Liver clots form when bleeding from the socket is slow and steady rather than stopping cleanly. The slow flow allows red blood cells to accumulate into a soft, wobbly mass that doesn’t adhere well to the socket walls. This type of clot doesn’t protect the wound effectively and often leads to renewed bleeding days later, typically within seven to ten days after the extraction. If you notice a large, gelatinous red mass protruding from your socket, it likely needs to be removed by your dentist so a more stable clot can form in its place.

Blood Blisters and Hematomas

Not every blood collection in the mouth is related to an extraction socket. Blood blisters can appear on the inner cheeks, tongue, or gums after accidental bites, burns from hot food, or minor trauma. These look like small, raised bumps filled with dark red or purple fluid. They’re usually painless and resolve on their own within a week or two.

A hematoma is a deeper collection of blood beneath the tissue surface. It appears as a dark blue, purple, or black patch, similar to a bruise elsewhere on the body. Hematomas in the mouth can follow dental procedures, injuries, or even aggressive flossing. They tend to feel firm or swollen to the touch. Like bruises on the skin, oral hematomas shift color as they heal, progressing from dark purple to greenish-yellow before fading entirely. Small ones are harmless, but a rapidly expanding hematoma that causes significant swelling warrants prompt attention.

Signs the Clot Isn’t Healing Normally

A few visual and sensory cues can help you distinguish normal healing from a problem:

  • Visible bone in the socket. If you can see white, hard tissue at the base of the hole rather than a dark clot or pink gum tissue, the clot has been lost.
  • Pain that worsens after day three. Extraction pain should peak within the first 48 hours and then gradually improve. Pain that intensifies or returns after an initial improvement suggests dry socket or infection.
  • Bleeding that won’t stop. Some oozing in the first 24 hours is normal. Steady bleeding that soaks through gauze after several hours, or bleeding that restarts days later, points to a clot that isn’t stable.
  • Foul taste or odor. A mild metallic taste from blood is expected early on. A persistent bad taste or noticeable smell from the socket suggests the clot has broken down or the site is infected.
  • Gray, green, or yellow discharge. The thin whitish fibrin layer is normal. Thick, colored discharge with a foul smell is not.

How to Protect the Clot

The clot is most vulnerable during the first 24 to 48 hours. Suction is the biggest threat: drinking through a straw, spitting forcefully, or smoking can all pull the clot out of the socket.

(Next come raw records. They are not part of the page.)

Lemma sub_canonical x y : canonical f x → canonical f y → canonical f (SFsub (prec f) (emax f) x y).
Proof.
  intros Hx Hy. destruct x as [sx|sx| |sx mx ex], y as [sy|sy| |sy my ey]; try done;
    try (by destruct sx, sy). apply normalize_canonical.
Qed.

Lemma mul_canonical x y : canonical f x → canonical f y → canonical f (SFmul (prec f) (emax f) x y).
Proof.
  ieee Hf. intros Hx Hy. destruct x as [sx|sx| |sx mx ex], y as [sy|sy| |sy my ey]; try done.
  unfold SFmul. apply round_aux_canonical; [lia|]. cbn in Hx, Hy. unfold SpecFloat.fexp.
  assert (0 < 2 ^ mant f) by (apply Z.pow_pos_nonneg; lia).
  destruct Hx as [[Hx Hex]|[Hx Hex]]; [|destruct Hy as [[Hy Hey]|[Hy Hey]]].
  - pose proof (digits_ge (Z.pos (mx * my)) (mant f) ltac:(lia) ltac:(nia)). lia.
  - pose proof (digits_ge (Z.pos (mx * my)) (mant f) ltac:(lia) ltac:(nia)). lia.
  - lia.
Qed.

End Rounding.

(** ** Exact results *)

Lemma digits_mul_pow m k : 0 < m → 0 <= k → Zdigits2 (m * 2 ^ k) = Zdigits2 m + k.
Proof.
  intros Hm Hk. destruct (digits_bounds m) as (Hd & Hlt & Hge); [lia|]. specialize (Hge Hm).
  assert (0 < Zdigits2 m) by (destruct m; cbn; lia).
  assert (0 < 2 ^ k) by (apply Z.pow_pos_nonneg; lia).
  assert (Zdigits2 (m * 2 ^ k) <= Zdigits2 m + k) by (apply digits_le; [nia|lia|rewrite Z.pow_add_r by lia; nia]).
  assert (Zdigits2 m - 1 + k + 1 <= Zdigits2 (m * 2 ^ k)) by (apply digits_ge; [lia|rewrite Z.pow_add_r by lia; nia]).
  lia.
Qed.

Section Exact.
Context (f : format) (Hf : ieee f).

Lemma canonical_fexp s m e : canonical f (S754_finite s m e) →
  SpecFloat.fexp (prec f) (emax f) (Zdigits2 (Z.pos m) + e) = e ∧ e <= emax f - prec f.
Proof.
  ieee Hf. intros [[Hm He]|[Hm ->]]; unfold SpecFloat.fexp.
  - pose proof (digits_ge (Z.pos m) (mant f) ltac:(lia) ltac:(lia)).
    pose proof (digits_le (Z.pos m) (prec f) ltac:(lia) ltac:(lia) ltac:(lia)). lia.
  - pose proof (digits_le (Z.pos m) (mant f) ltac:(lia) ltac:(lia) ltac:(lia)). lia.
Qed.
Lemma pd_op_lanes g : (∀ x y, canonical binary64 x → canonical binary64 y → canonical binary64 (g x y)) → lanes_pd (pd_op g) g.
Proof.
  intros Hg k a b Ha Hb. pose proof (or_intror eq_refl : ieee binary64) as Hf.
  assert (∀ x y, word 64 (to_bits binary64 (g (of_bits binary64 x) (of_bits binary64 y))) ∧
    of_bits binary64 (to_bits binary64 (g (of_bits binary64 x) (of_bits binary64 y))) = g (of_bits binary64 x) (of_bits binary64 y)) as Hbits.
  { intros x y. apply (of_bits_to_bits binary64 Hf), Hg; by apply of_bits_canonical. }
  destruct (lanewise64_law k (λ x y, to_bits binary64 (g (of_bits binary64 x) (of_bits binary64 y))) a b) as [Hr Hv];
    [intros; apply Hbits|done|done|].
  split; [exact Hr|]. unfold pd, pd_op. rewrite Hv. apply zip_with_fmap_both. intros x y. apply Hbits.
Qed.

Lemma trig_instructions_laws : @EigenTrigLaws trig_instructions.
Proof.
  pose proof (or_introl eq_refl : ieee binary32) as Hs. pose proof (or_intror eq_refl : ieee binary64) as Hd.
  split; cbn [e_set1_ps e_abs_ps e_add_ps e_sub_ps e_mul_ps e_cast_ps e_cast_epi32 e_set1_pd e_abs_pd e_add_pd e_sub_pd e_mul_pd
    e_andnot trig_instructions].
  - intros k x Hx. assert (canonical binary32 (convert binary32 x)) as Hc.
    { destruct x as [s|s| |s m e]; try done. by apply (round_canonical binary32). }
    destruct (of_bits_to_bits binary32 Hs _ Hc) as [Hw Hv]. split.
    + split; [by rewrite length_replicate|]. by apply Forall_replicate.
    + unfold ps. by rewrite fmap_replicate, Hv.
  - intros k a Ha. destruct (map_ps k (λ w, to_bits binary32 (SFabs (of_bits binary32 w))) (λ w, SFabs (of_bits binary32 w)) a) as [Hr Hv];
      [intros w; by apply abs_canonical, of_bits_canonical|done|done|].
    split; [exact Hr|]. etransitivity; [exact Hv|]. unfold ps. by rewrite <-list_fmap_compose.
  - apply ps_op_lanes. by apply (add_canonical binary32).
  - apply ps_op_lanes. by apply (sub_canonical binary32).
  - apply ps_op_lanes. by apply (mul_canonical binary32).
  - intros k a [Hl Hw]. split.
    + split; [by rewrite length_fmap|]. apply Forall_fmap, Forall_true. intros w. cbn. unfold cvttps.
      repeat case_match; by first [apply (word_mod 32)|split].
    + intros i v j Hi Hj Hr. apply list_lookup_fmap_Some in Hi as (w & -> & Hw').
      apply list_lookup_fmap_Some. exists w. split; [|done]. unfold cvttps. by rewrite Hj, Hr.
  - intros k a Ha. apply (map_ps k _ (λ w, binary_normalize 24 128 (signed 32 w) 0 false)); [|done|done].
    intros w. by apply (normalize_canonical binary32).
  - intros k x Hx. destruct (set1_law k (to_bits binary64 x)) as [Hr Hv]. split; [exact Hr|].
    destruct (of_bits_to_bits binary64 Hd x Hx) as [Hw Hb]. unfold pd, set1_pd. rewrite Hv, fmap_replicate.
    unfold u64. by rewrite Z.mod_small, Hb by apply Hw.
  - intros k a Ha.
    assert (∀ w, word 64 (to_bits binary64 (SFabs (of_bits binary64 w))) ∧
      of_bits binary64 (to_bits binary64 (SFabs (of_bits binary64 w))) = SFabs (of_bits binary64 w)) as Hb.
    { intros w. apply (of_bits_to_bits binary64 Hd). by apply abs_canonical, of_bits_canonical. }
    destruct (map64_law k (λ w, to_bits binary64 (SFabs (of_bits binary64 w))) a) as [Hr Hv]; [intros; apply Hb|done|].
    split; [exact Hr|]. unfold pd. rewrite Hv, <-!list_fmap_compose. apply list_fmap_ext. intros i w _. apply Hb.
  - apply pd_op_lanes. by apply (add_canonical binary64).
  - apply pd_op_lanes. by apply (sub_canonical binary64).
  - apply pd_op_lanes. by apply (mul_canonical binary64).
  - done.
Qed.
(** What the refill loop writes, while engine [i] and later ones are at call
    [k] and the earlier ones past it. *)
Lemma refill_loop_ok {A} (elems : list Z → list A) stride sd k todo rs pre buf i :
  (i + todo)%nat = Adaptor.num_parallel numU64 →
  length rs = Adaptor.num_parallel numU64 →
  (∀ j r, rs !! j = Some r → rng_at (sd j) (if (j <? i)%nat then S k else k) r) →
  (∀ s, length (elems (call_words s k)) = stride) →
  length pre = (i * stride)%nat → length buf = (todo * stride)%nat →
  ∃ rs', Adaptor.refill_loop todo elems stride rs (pre ++ buf) i =
      Ret (rs', pre ++ concat ((λ j, elems (call_words (sd j) k)) <$> seq i todo)) ∧
    engines_at sd (S k) rs'.
Proof.
  revert rs pre buf i. induction todo as [|todo IH]; intros rs pre buf i Hi Hrs Hat Hel Hpre Hbuf.
  - destruct buf; [|done]. exists rs. cbn. split; [done|]. split; [done|].
    intros j r Hj. specialize (Hat j r Hj). apply lookup_lt_Some in Hj.
    destruct (j <? i)%nat eqn:E; [done|]. apply Nat.ltb_ge in E. lia.
  - cbn [Adaptor.refill_loop].
    destruct (lookup_lt_is_Some_2 rs i) as [r Hr]; [lia|].
    rewrite (array_get_ok _ _ r) by (rewrite ?Nat2Z.id; done || lia). cbn [mbind outcome_bind].
    pose proof (Hat i r Hr) as Hr'. rewrite Nat.ltb_irrefl in Hr'.
    destruct (next_law _ _ _ Hr') as (r' & -> & Hr''). cbn [mbind outcome_bind].
    rewrite array_set_ok by lia. cbn [mbind outcome_bind]. rewrite Nat2Z.id.
    fold (call_words (sd i) k).
    rewrite store_append; [|lia|rewrite length_app, Hel; lia]. cbn [mbind outcome_bind].
    destruct (IH (<[i:=r']> rs) (pre ++ elems (call_words (sd i) k)) (drop stride buf) (S i))
      as (rs' & Hrun & Hat'); [lia|by rewrite length_insert| |done|..].
    + intros j rj Hj. destruct (decide (j = i)) as [->|Hne].
      * rewrite list_lookup_insert_eq in Hj by lia. injection Hj as <-.
        rewrite (proj2 (Nat.ltb_lt _ _)) by lia. done.
      * rewrite list_lookup_insert_ne in Hj by done. specialize (Hat j rj Hj).
        destruct (Nat.ltb_spec j i), (Nat.ltb_spec j (S i)); try lia; done.
    + rewrite length_app, Hel. lia.
    + rewrite length_drop. lia.
    + exists rs'. rewrite Hel, Hrun. split; [|done]. cbn. by rewrite <-app_assoc.
Qed.

Lemma elements_app ws ws' : elements u (ws ++ ws') = elements u ws ++ elements u ws'.
Proof. destruct u; [|done]. induction ws as [|w ws IH]; [done|]. cbn in *. by rewrite IH. Qed.

Lemma elements_concat {B} (f : B → list Z) l :
  concat ((λ i, elements u (f i)) <$> l) = elements u (concat (f <$> l)).
Proof.
  induction l as [|x l IH]; [by destruct u|]. cbn [fmap list_fmap concat].
  rewrite IH. by rewrite elements_app.
Qed.

Lemma elements_length ws : (sizeof u * length (elements u ws))%nat = (8 * length ws)%nat.
Proof. destruct u; simpl; rewrite ?length_of64; lia. Qed.

Lemma call_words_length s k : length (call_words s k) = u64_stride.
Proof. unfold call_words. by rewrite length_fmap, length_seq. Qed.

Lemma stride_elements s k : length (elements u (call_words s k)) = Adaptor.result_type_stride u.
Proof.
  unfold Adaptor.result_type_stride. rewrite <-(call_words_length s k), <-elements_length.
  rewrite Nat.mul_comm, Nat.div_mul; [done|]. by destruct u.
Qed.

Lemma buf_size_eq :
  Adaptor.buf_size u numU64 = (Adaptor.num_parallel numU64 * Adaptor.result_type_stride u)%nat.
Proof.
  unfold Adaptor.buf_size, Adaptor.byte_size, Adaptor.result_type_stride.
  rewrite <-parallel_words at 1.
  destruct u; cbn [sizeof].
  - replace (8 * _)%nat with (Adaptor.num_parallel numU64 * u64_stride * 2 * 4)%nat by lia.
    replace (8 * u64_stride)%nat with (u64_stride * 2 * 4)%nat by lia.
    rewrite !Nat.div_mul by done. lia.
  - rewrite !(Nat.mul_comm 8), !Nat.div_mul by done. lia.
Qed.

Lemma buf_size_pos : (0 < Adaptor.buf_size u numU64)%nat.
Proof.
  unfold Adaptor.buf_size, Adaptor.byte_size. apply Nat.div_str_pos. destruct u; cbn; lia.
Qed.

Lemma block_words_length sd k : length (block_words sd k) = numU64.
Proof.
  assert (∀ l, length (concat ((λ i, call_words (sd i) k) <$> l)) = (length l * u64_stride)%nat) as Hl.
  { induction l as [|i l IH]; [done|]. cbn in *. rewrite length_app, call_words_length. lia. }
  unfold block_words. rewrite Hl, length_seq. apply parallel_words.
Qed.

Lemma block_elements_length sd k :
  length (elements u (block_words sd k)) = Adaptor.buf_size u numU64.
Proof.
  unfold Adaptor.buf_size, Adaptor.byte_size.
  assert (8 * numU64 = length (elements u (block_words sd k)) * sizeof u)%nat as ->.
  { by rewrite (Nat.mul_comm (length _)), elements_length, block_words_length. }
  rewrite Nat.div_mul; [done|]. by destruct u.
Qed.

(** After [n] calls of [operator()] on engines that were at call [k0]. *)
Definition adaptor_inv (sd : nat → Z) (k0 : nat) (a : Adaptor.t) (n : nat) : Prop :=
  ∃ b, (n + Adaptor.buf_size u numU64)%nat = (b * Adaptor.buf_size u numU64 + Adaptor.cnt a)%nat ∧
    (Adaptor.cnt a <= Adaptor.buf_size u numU64)%nat ∧
    engines_at sd (k0 + b) (Adaptor.rngs a) ∧
    length (Adaptor.buf a) = Adaptor.buf_size u numU64 ∧
    match b with
    | O => True
    | S b => Adaptor.buf a = elements u (block_words sd (k0 + b))
    end.

Lemma refill_buffer_ok sd k a :
  engines_at sd k (Adaptor.rngs a) → length (Adaptor.buf a) = Adaptor.buf_size u numU64 →
  ∃ rs, Adaptor.refill_buffer u numU64 a =
      Ret (Adaptor.mk rs (elements u (block_words sd k)) (Adaptor.fbuf a) 0 (Adaptor.fcnt a)) ∧
    engines_at sd (S k) rs.
Proof.
  intros [Hl Hat] Hbuf. unfold Adaptor.refill_buffer.
  destruct (refill_loop_ok (elements u) (Adaptor.result_type_stride u) sd k
    (Adaptor.num_parallel numU64) (Adaptor.rngs a) [] (Adaptor.buf a) 0) as (rs & Hrun & Hrs);
    [done|done| |intros; apply stride_elements|done|by rewrite Hbuf, buf_size_eq|].
  { intros j r Hj. by apply Hat. }
  cbn [app] in Hrun. rewrite Hrun. exists rs. cbn [mbind outcome_bind].
  by rewrite elements_concat.
Qed.

Lemma adaptor_next_ok sd k0 a n :
  adaptor_inv sd k0 a n →
  ∃ x a', Adaptor.next u numU64 a = Ret (x, a') ∧ adaptor_inv sd k0 a' (S n) ∧
    elements u (block_words sd (k0 + n / Adaptor.buf_size u numU64))
      !! (n mod Adaptor.buf_size u numU64)%nat = Some x.
Proof.
  intros (b & Hn & Hc & Hrs & Hl & Hbuf). pose proof buf_size_pos as Hpos.
  set (bs := Adaptor.buf_size u numU64) in *. unfold Adaptor.next. fold bs.
  assert (∃ a1 b1, (if (bs <=? Adaptor.cnt a)%nat then Adaptor.refill_buffer u numU64 a else Ret a) = Ret a1 ∧
    n = (b1 * bs + Adaptor.cnt a1)%nat ∧ (Adaptor.cnt a1 < bs)%nat ∧
    engines_at sd (k0 + S b1) (Adaptor.rngs a1) ∧ length (Adaptor.buf a1) = bs ∧
    Adaptor.buf a1 = elements u (block_words sd (k0 + b1))) as
    (a1 & b1 & -> & Hn1 & Hc1 & Hrs1 & Hl1 & Hbuf1).
  { destruct (Nat.leb_spec bs (Adaptor.cnt a)).
    - destruct (refill_buffer_ok sd (k0 + b) a Hrs Hl) as (rs & Hrun & Hrs').
      eexists _, b. split; [exact Hrun|]. cbn. split; [lia|]. split; [lia|].
      rewrite Nat.add_succ_r. split; [done|]. split; [|done].
      by rewrite block_elements_length.
    - destruct b as [|b]; [lia|]. exists a, b. split_and!; try done; lia. }
  destruct (lookup_lt_is_Some_2 (Adaptor.buf a1) (Adaptor.cnt a1)) as [x Hx]; [lia|].
  exists x. eexists. cbn [mbind outcome_bind].
  rewrite (array_get_ok _ _ x) by (rewrite ?Nat2Z.id; done || lia). split; [done|].
  assert (n / bs = b1 ∧ n mod bs = Adaptor.cnt a1)%nat as [-> ->].
  { split; [|symmetry]; [symmetry; apply (Nat.div_unique _ _ _ (Adaptor.cnt a1))|
      apply (Nat.mod_unique _ _ b1)]; lia. }
  split; [|by rewrite <-Hbuf1].
  exists (S b1). cbn. split_and!; try done; lia.
Qed.

Lemma with_rngs_inv sd k0 rs : engines_at sd k0 rs → adaptor_inv sd k0 (Adaptor.with_rngs u numU64 rs) 0.
Proof.
  intros Hrs. exists 0%nat. cbn. rewrite Nat.add_0_r. split_and!; try done; lia || apply length_replicate.
Qed.

Fixpoint adaptor_run (n : nat) (a : Adaptor.t) : outcome (list Z * Adaptor.t) :=
  match n with
  | O => Ret ([], a)
  | S n => '(x, a) ← Adaptor.next u numU64 a; '(xs, a) ← adaptor_run n a; Ret (x :: xs, a)
  end.

Lemma adaptor_run_ok sd k0 n a m :
  adaptor_inv sd k0 a m →
  ∃ xs a', adaptor_run n a = Ret (xs, a') ∧ length xs = n ∧
    ∀ i x, xs !! i = Some x →
      elements u (block_words sd (k0 + (m + i) / Adaptor.buf_size u numU64))
        !! ((m + i) mod Adaptor.buf_size u numU64)%nat = Some x.
Proof.
  revert a m. induction n as [|n IH]; intros a m Hinv.
  - exists [], a. split_and!; [done|done|]. intros i x Hx. by rewrite lookup_nil in Hx.
  - destruct (adaptor_next_ok sd k0 a m Hinv) as (x & a' & Hn & Hinv' & Hx).
    destruct (IH a' (S m) Hinv') as (xs & a'' & Hrun & Hl & Hxs).
    exists (x :: xs), a''. cbn [adaptor_run]. rewrite Hn. cbn [mbind outcome_bind]. rewrite Hrun.
    split_and!; [done|cbn; lia|]. intros [|i] y Hy.
    + injection Hy as <-. by rewrite Nat.add_0_r.
    + rewrite Nat.add_succ_r. apply (Hxs i y Hy).
Qed.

Smoking is particularly risky because it combines suction with chemicals that impair blood flow to the gums.

Avoid rinsing your mouth vigorously on the first day. After 24 hours, gentle saltwater rinses help keep the area clean without disturbing the clot. Stick to soft foods and chew on the opposite side. Hot liquids and alcohol can increase blood flow to the area and destabilize the clot, so keep food and drinks lukewarm or cool for the first couple of days. If you were given gauze to bite on, maintain firm, steady pressure for 30 to 45 minutes rather than repeatedly checking to see if the bleeding has stopped, since lifting the gauze too often prevents the clot from consolidating.